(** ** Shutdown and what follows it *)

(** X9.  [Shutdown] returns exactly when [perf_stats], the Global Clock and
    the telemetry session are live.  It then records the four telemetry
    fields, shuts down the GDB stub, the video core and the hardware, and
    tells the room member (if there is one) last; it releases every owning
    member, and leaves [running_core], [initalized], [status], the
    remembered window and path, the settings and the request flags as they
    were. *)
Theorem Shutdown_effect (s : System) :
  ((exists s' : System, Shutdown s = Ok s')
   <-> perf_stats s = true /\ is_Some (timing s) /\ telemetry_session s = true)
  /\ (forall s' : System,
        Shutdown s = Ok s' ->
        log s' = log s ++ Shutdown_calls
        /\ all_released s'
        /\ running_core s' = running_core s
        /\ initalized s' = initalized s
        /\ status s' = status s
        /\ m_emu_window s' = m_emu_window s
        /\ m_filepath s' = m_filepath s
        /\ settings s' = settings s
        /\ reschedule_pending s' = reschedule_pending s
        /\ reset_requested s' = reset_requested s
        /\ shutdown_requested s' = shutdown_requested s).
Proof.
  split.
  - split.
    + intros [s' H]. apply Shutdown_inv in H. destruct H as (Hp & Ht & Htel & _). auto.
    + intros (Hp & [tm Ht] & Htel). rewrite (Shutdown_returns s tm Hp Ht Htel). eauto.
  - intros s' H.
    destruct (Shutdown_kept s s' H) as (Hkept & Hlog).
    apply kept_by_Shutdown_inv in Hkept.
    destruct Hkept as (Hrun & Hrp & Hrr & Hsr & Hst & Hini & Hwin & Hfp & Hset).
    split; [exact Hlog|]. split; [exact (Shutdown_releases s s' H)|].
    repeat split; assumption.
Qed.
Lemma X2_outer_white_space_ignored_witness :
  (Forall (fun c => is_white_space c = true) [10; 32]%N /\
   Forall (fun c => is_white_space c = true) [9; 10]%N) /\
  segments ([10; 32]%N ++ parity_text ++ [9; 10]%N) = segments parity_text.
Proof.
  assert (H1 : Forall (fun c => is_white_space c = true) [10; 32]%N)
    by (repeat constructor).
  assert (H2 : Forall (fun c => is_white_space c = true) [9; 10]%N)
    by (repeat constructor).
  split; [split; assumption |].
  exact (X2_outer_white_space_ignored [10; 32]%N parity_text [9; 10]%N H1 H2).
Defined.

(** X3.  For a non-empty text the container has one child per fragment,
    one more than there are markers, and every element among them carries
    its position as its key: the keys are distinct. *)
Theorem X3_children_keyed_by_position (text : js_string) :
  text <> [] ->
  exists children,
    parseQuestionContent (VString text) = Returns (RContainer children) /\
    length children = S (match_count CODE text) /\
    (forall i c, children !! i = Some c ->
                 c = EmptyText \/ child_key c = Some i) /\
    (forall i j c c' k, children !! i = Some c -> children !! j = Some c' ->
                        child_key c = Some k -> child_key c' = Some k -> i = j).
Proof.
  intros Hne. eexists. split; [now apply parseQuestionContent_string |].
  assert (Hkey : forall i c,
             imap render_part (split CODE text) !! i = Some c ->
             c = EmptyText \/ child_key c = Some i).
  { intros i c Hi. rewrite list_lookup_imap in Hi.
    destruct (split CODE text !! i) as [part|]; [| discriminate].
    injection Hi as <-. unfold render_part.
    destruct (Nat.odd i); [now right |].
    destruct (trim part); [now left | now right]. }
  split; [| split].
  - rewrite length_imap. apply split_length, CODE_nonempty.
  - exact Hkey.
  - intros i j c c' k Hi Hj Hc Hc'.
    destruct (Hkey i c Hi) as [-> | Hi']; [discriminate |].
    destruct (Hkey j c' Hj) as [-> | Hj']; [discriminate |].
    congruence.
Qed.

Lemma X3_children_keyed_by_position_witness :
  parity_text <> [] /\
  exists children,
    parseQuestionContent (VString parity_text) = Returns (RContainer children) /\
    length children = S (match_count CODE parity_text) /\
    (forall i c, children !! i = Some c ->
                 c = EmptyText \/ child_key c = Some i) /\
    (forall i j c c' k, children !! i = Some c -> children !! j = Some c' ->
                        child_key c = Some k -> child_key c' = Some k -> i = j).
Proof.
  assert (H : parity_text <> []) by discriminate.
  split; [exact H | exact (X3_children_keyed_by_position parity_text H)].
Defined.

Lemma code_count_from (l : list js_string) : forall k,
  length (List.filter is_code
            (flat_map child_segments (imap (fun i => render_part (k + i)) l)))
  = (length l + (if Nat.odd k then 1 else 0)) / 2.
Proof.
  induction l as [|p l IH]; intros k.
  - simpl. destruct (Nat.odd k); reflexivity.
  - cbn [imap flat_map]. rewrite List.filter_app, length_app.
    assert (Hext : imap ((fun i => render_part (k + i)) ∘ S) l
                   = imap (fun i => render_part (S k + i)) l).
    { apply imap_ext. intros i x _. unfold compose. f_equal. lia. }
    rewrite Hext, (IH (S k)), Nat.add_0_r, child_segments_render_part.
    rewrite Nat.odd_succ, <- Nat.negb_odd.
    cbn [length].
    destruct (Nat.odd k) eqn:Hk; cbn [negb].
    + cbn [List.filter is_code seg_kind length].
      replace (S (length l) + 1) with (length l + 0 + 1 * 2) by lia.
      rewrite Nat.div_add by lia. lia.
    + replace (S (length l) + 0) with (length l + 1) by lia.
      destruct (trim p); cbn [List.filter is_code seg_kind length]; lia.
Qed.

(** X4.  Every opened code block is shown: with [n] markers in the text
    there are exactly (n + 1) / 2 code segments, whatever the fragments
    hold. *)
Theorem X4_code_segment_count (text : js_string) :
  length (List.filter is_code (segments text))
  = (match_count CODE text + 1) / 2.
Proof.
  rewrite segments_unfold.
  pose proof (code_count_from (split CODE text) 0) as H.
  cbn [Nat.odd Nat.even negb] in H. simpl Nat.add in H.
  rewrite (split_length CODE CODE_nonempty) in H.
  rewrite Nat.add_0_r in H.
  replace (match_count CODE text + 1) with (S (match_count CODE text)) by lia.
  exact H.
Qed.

•••

Starting at the first line of the material above, reproduce each line exactly up to and including the line with "s' = m_emu_window s".

## Response area:
(** ** Shutdown and what follows it *)

(** X9.  [Shutdown] returns exactly when [perf_stats], the Global Clock and
    the telemetry session are live.  It then records the four telemetry
    fields, shuts down the GDB stub, the video core and the hardware, and
    tells the room member (if there is one) last; it releases every owning
    member, and leaves [running_core], [initalized], [status], the
    remembered window and path, the settings and the request flags as they
    were. *)
Theorem Shutdown_effect (s : System) :
  ((exists s' : System, Shutdown s = Ok s')
   <-> perf_stats s = true /\ is_Some (timing s) /\ telemetry_session s = true)
  /\ (forall s' : System,
        Shutdown s = Ok s' ->
        log s' = log s ++ Shutdown_calls
        /\ all_released s'
        /\ running_core s' = running_core s
        /\ initalized s' = initalized s
        /\ status s' = status s
        /\ m_emu_window s' = m_emu_window s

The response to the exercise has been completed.